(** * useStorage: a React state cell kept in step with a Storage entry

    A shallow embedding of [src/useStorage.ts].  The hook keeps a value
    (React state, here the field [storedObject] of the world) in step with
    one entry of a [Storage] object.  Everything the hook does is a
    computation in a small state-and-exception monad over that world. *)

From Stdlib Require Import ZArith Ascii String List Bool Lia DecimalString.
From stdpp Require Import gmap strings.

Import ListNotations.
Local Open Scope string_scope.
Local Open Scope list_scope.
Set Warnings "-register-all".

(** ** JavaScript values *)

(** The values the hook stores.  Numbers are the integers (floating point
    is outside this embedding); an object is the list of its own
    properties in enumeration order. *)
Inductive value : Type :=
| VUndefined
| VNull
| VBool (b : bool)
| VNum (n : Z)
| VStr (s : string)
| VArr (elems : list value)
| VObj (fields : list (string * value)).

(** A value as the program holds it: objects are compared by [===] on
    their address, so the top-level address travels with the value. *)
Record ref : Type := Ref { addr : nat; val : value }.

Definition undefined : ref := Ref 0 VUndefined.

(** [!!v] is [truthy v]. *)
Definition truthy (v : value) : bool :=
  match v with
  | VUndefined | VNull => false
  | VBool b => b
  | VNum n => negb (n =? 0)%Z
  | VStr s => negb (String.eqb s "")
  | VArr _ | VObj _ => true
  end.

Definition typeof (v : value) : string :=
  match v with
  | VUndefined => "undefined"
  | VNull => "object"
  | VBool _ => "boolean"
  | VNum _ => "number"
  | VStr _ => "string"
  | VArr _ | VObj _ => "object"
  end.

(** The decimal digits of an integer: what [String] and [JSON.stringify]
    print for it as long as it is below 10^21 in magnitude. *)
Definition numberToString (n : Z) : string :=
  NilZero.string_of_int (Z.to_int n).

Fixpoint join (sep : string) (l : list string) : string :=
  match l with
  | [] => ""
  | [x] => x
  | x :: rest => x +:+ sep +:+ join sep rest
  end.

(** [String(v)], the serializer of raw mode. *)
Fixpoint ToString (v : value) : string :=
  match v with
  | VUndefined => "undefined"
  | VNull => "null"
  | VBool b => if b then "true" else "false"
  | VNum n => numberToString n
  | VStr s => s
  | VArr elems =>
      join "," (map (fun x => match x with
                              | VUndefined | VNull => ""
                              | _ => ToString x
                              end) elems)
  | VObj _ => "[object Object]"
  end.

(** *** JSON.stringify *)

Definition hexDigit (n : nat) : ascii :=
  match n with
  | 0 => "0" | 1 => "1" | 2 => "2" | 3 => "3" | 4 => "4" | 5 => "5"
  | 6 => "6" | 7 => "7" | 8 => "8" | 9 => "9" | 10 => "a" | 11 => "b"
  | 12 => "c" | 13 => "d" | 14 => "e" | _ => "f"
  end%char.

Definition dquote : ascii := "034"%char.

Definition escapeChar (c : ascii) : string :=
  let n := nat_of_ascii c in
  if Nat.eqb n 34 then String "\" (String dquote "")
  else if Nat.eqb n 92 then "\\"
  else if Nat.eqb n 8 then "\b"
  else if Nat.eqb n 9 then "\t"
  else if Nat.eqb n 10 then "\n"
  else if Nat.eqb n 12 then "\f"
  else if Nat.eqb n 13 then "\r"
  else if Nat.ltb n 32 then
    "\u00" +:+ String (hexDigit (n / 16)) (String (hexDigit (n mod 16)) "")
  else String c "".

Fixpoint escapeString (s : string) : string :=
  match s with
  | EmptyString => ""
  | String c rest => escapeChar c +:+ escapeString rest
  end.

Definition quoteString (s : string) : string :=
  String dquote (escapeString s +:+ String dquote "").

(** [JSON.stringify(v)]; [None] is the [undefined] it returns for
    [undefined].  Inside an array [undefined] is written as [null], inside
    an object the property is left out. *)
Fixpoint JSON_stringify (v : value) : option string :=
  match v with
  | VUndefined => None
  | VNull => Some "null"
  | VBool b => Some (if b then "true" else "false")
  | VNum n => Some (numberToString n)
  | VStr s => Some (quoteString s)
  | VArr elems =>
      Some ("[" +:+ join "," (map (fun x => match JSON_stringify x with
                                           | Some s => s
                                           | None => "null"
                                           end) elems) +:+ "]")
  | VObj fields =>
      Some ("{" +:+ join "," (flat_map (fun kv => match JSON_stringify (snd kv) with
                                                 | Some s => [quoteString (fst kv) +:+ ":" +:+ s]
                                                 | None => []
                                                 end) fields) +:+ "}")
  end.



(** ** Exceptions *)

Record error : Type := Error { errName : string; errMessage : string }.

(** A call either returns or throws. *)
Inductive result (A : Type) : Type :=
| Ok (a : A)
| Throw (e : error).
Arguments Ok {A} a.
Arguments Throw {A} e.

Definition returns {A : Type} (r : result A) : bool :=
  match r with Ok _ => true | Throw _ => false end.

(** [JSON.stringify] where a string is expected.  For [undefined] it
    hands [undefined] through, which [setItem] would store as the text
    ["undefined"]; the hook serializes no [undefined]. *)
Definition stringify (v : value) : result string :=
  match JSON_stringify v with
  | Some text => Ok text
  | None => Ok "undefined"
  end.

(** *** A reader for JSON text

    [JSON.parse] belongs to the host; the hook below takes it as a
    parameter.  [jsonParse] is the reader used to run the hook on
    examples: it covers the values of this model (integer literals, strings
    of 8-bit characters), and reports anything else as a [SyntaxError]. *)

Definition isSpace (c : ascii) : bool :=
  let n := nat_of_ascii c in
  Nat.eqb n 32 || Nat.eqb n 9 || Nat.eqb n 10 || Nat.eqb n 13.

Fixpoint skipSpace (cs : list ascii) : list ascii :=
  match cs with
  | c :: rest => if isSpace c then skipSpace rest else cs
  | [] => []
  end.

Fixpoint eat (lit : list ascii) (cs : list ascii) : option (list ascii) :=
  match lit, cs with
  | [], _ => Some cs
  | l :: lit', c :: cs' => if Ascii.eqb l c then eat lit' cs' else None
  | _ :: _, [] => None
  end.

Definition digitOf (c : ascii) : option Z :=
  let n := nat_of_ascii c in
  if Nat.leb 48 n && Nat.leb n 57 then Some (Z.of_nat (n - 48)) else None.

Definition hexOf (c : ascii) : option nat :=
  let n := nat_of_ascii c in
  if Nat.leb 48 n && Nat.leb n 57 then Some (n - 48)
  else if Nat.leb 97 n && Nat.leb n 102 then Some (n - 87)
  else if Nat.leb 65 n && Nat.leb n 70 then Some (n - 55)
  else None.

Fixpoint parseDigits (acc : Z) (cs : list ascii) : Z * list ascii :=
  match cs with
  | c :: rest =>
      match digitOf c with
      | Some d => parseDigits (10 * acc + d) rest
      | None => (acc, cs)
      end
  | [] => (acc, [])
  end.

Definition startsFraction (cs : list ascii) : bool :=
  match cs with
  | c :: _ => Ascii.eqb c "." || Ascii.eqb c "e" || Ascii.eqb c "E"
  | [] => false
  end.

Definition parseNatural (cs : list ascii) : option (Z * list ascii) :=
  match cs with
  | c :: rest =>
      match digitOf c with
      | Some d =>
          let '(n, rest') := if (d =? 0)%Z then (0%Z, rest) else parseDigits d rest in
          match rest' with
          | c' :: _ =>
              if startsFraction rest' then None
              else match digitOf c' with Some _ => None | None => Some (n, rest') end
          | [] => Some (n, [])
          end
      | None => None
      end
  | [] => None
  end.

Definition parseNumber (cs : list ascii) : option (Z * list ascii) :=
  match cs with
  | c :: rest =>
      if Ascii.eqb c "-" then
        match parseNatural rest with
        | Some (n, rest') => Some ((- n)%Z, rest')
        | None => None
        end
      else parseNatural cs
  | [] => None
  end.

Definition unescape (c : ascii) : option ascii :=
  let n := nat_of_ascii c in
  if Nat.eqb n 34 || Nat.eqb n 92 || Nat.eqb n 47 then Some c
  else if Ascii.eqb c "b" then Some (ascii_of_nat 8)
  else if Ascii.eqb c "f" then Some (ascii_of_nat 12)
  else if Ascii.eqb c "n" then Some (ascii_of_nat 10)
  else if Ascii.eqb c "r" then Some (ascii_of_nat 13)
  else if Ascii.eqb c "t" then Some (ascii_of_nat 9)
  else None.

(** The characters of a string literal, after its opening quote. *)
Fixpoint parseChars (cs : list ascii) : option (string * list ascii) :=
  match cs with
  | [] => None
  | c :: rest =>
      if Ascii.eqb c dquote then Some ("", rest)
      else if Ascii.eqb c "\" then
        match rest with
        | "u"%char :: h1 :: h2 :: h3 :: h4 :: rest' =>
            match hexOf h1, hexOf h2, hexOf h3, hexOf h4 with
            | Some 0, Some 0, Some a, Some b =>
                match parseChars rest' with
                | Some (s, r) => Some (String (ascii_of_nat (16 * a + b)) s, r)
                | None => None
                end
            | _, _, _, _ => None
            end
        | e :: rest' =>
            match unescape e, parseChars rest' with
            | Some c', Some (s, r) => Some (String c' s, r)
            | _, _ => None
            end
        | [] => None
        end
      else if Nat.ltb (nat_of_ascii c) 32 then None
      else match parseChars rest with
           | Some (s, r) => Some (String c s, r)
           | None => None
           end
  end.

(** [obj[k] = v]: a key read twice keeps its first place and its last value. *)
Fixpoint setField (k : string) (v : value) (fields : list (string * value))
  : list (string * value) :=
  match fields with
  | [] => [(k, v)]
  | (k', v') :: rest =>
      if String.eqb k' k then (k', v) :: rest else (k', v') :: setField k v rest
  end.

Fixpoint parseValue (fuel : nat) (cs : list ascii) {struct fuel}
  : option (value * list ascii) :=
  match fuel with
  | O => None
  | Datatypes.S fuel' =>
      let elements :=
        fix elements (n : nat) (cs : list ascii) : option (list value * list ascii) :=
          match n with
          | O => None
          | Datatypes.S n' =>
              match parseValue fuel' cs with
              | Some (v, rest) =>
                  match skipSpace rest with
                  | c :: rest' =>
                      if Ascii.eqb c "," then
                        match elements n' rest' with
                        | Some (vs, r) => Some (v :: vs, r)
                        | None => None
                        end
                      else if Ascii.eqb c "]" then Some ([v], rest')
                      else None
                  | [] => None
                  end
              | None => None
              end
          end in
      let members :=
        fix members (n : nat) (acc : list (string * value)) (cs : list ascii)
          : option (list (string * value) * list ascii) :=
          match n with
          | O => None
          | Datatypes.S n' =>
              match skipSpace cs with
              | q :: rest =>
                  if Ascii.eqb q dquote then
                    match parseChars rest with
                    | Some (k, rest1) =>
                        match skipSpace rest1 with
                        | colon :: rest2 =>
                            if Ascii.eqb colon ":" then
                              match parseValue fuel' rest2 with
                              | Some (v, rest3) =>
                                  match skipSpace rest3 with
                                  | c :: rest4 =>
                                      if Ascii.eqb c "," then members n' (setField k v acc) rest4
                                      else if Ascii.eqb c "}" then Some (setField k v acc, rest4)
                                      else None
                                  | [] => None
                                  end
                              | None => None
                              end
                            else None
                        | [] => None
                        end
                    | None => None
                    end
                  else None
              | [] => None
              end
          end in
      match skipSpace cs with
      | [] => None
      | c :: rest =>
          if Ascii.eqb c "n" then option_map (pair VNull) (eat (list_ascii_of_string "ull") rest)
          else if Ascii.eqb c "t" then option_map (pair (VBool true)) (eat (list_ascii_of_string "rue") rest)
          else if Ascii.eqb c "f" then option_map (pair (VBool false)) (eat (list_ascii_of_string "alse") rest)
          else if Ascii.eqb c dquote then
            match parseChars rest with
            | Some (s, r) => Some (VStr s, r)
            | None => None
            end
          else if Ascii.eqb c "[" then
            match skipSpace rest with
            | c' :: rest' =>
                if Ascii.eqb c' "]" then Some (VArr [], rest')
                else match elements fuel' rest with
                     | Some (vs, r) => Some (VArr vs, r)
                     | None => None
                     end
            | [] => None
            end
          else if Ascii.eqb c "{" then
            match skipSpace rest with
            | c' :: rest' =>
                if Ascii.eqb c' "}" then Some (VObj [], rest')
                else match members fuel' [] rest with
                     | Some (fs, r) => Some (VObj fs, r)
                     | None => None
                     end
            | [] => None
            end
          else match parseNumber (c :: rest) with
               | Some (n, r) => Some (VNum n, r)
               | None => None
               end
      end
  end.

---

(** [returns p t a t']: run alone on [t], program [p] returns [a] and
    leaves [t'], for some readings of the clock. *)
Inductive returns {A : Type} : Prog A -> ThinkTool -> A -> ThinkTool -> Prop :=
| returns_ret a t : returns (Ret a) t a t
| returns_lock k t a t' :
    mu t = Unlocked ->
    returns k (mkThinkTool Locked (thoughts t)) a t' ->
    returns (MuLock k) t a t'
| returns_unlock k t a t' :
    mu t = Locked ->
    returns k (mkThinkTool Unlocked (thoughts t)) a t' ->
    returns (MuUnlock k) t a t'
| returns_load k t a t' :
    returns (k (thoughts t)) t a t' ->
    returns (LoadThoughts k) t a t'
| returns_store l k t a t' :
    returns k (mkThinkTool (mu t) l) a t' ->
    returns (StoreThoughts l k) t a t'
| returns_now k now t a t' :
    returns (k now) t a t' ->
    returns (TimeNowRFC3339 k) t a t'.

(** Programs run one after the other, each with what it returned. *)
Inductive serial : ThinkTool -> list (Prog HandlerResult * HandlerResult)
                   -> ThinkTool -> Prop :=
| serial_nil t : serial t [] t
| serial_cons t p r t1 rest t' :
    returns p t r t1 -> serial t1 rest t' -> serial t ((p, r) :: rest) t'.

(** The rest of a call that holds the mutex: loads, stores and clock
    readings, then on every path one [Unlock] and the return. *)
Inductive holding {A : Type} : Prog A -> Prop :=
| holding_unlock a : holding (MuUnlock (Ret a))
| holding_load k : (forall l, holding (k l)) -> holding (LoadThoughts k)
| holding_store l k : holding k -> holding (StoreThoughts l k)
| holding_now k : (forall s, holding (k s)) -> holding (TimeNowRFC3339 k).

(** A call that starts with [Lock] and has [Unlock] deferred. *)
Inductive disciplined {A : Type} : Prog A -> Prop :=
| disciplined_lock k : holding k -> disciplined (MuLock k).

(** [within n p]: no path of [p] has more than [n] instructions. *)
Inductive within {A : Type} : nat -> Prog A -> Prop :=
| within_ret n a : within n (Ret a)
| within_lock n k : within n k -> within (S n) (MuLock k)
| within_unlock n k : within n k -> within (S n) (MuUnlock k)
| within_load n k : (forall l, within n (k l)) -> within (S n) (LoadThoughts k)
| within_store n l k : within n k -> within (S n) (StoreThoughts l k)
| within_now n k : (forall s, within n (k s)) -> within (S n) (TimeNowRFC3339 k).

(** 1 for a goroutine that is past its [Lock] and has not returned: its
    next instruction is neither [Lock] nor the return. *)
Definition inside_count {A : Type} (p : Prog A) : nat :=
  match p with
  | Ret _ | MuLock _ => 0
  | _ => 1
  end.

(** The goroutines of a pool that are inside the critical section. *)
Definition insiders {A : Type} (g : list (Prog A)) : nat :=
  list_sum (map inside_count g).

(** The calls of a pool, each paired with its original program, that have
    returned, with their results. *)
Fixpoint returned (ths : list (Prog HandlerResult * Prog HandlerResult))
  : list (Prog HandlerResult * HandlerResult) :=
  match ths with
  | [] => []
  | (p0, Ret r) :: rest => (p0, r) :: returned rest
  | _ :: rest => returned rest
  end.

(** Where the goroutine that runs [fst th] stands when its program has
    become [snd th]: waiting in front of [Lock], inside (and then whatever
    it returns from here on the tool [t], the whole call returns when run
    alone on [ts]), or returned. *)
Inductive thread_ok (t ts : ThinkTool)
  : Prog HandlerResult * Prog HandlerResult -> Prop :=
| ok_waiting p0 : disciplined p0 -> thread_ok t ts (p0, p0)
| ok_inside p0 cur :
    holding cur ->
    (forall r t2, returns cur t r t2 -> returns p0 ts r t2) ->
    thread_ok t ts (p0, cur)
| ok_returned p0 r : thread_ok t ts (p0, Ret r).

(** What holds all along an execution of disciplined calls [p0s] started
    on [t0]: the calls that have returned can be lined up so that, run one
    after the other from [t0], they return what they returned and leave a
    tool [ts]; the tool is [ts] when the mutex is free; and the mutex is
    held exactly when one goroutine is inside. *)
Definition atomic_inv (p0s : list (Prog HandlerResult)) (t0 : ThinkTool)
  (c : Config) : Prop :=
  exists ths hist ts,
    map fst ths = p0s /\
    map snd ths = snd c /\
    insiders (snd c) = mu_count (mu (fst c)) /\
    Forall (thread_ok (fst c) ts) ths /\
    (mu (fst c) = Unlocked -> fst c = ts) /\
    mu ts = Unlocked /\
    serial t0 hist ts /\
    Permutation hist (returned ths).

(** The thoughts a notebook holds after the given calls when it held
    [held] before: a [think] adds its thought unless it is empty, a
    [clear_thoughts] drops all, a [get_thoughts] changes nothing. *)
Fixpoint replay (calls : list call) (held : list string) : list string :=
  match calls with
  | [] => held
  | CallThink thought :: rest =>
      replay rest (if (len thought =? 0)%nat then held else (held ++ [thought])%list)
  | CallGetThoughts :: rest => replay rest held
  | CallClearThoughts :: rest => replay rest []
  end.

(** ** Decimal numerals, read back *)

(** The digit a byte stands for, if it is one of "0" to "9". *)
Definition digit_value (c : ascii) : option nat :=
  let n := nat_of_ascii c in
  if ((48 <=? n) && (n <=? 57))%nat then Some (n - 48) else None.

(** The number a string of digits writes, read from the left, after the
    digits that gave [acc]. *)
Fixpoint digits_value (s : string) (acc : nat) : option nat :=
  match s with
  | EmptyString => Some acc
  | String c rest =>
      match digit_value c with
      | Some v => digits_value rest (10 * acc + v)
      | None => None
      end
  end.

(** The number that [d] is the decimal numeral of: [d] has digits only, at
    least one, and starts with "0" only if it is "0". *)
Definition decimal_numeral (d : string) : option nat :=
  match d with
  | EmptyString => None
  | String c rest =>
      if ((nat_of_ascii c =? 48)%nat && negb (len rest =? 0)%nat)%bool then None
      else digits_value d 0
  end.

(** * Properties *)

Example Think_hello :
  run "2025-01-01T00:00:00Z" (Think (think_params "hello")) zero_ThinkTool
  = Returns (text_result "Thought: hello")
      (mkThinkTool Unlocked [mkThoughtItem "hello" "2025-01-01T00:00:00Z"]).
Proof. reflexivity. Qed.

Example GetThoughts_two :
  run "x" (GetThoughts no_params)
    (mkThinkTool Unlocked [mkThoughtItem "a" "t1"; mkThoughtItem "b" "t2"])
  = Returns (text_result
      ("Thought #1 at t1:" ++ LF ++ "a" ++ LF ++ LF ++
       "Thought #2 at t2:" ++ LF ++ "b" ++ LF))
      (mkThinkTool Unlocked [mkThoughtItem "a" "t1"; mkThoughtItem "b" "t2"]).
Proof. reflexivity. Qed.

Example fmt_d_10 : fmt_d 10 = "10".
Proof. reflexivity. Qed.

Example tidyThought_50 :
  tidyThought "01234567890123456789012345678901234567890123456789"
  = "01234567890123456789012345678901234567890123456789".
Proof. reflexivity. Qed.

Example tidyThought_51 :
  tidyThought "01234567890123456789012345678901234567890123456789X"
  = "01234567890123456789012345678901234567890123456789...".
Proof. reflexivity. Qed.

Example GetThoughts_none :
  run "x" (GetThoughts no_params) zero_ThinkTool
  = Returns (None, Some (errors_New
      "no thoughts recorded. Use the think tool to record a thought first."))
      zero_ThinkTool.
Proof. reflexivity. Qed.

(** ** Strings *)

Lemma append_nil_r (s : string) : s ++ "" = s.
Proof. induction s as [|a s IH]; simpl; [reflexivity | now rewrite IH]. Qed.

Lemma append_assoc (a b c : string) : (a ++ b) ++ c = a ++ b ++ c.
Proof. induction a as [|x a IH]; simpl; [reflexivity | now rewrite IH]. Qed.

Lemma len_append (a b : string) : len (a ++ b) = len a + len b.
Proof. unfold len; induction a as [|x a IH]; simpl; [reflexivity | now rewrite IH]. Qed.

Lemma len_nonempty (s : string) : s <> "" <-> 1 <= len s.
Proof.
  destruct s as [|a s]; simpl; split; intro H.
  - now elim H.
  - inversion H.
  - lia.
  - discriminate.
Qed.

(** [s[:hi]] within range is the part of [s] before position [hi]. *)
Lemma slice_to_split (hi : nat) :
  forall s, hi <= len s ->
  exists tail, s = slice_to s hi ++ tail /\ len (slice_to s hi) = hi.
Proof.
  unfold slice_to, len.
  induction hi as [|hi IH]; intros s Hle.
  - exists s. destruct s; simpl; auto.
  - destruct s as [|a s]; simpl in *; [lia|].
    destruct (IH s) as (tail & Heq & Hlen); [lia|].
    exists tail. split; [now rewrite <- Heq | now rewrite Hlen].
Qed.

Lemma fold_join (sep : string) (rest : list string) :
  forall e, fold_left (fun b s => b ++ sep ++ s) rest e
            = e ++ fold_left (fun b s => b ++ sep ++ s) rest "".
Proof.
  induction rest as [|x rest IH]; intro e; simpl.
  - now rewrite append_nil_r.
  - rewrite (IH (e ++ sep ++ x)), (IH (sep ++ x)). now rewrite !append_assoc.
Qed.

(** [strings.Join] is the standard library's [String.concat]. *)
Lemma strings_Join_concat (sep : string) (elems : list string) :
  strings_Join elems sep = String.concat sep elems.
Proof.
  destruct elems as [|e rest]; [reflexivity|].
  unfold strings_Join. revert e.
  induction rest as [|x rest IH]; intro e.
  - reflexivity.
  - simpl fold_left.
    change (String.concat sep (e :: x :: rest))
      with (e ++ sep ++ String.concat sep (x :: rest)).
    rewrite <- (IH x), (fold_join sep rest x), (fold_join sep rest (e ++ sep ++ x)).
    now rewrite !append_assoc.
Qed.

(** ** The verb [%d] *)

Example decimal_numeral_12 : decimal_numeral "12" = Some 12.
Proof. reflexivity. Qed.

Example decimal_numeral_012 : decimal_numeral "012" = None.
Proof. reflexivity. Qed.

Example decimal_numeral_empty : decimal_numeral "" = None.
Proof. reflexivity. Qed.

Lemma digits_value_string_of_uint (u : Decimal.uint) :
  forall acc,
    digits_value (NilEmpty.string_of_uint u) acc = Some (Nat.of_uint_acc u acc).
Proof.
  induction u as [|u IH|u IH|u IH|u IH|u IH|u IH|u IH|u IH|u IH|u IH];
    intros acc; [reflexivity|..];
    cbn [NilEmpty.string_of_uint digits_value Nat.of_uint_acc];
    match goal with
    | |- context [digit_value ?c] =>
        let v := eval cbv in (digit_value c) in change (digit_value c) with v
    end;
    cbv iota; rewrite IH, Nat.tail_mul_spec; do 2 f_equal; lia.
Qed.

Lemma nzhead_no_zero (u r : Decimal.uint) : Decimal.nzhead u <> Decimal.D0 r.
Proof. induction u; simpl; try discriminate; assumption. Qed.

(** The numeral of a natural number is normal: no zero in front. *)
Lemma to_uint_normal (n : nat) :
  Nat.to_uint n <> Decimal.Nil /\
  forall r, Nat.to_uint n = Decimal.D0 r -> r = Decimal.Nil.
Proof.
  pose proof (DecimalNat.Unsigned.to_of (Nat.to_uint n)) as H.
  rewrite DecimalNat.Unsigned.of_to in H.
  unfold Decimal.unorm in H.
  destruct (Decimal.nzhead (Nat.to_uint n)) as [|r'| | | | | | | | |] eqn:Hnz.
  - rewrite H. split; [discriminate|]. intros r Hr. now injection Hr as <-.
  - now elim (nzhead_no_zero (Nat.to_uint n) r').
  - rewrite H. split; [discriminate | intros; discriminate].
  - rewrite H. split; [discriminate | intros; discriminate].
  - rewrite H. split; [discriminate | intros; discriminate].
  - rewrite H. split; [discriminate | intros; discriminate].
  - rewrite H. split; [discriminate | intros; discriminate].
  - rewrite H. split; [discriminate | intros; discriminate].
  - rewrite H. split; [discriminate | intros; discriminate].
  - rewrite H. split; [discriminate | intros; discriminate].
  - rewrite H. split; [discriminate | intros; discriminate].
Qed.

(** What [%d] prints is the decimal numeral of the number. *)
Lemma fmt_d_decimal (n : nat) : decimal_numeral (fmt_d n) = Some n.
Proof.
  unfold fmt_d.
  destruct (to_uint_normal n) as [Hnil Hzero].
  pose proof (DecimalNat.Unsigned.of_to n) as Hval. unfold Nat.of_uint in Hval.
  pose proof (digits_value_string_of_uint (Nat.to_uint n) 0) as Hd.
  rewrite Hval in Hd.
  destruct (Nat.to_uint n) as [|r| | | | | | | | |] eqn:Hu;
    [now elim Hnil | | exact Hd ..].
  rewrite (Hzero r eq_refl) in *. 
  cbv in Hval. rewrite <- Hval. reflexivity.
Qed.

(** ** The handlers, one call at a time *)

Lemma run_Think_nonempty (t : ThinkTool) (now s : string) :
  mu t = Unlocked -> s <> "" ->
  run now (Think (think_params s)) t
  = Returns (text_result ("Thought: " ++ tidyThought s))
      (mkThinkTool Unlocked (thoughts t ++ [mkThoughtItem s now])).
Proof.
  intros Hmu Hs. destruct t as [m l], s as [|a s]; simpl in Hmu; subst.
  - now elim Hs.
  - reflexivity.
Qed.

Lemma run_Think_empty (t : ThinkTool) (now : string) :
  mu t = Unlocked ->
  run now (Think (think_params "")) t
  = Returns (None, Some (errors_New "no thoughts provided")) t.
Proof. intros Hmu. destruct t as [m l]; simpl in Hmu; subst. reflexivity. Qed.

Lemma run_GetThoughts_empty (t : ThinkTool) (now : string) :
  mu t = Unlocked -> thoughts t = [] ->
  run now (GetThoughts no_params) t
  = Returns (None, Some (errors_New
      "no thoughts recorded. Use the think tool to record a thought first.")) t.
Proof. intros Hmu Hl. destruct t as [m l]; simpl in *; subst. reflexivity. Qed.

INSTRUCTIONS TO FOLLOW -> Copy all lines from the material above that hold the word "alone".

RESULT OF THIS TASK ->
(** [returns p t a t']: run alone on [t], program [p] returns [a] and
    alone on [ts]), or returned. *)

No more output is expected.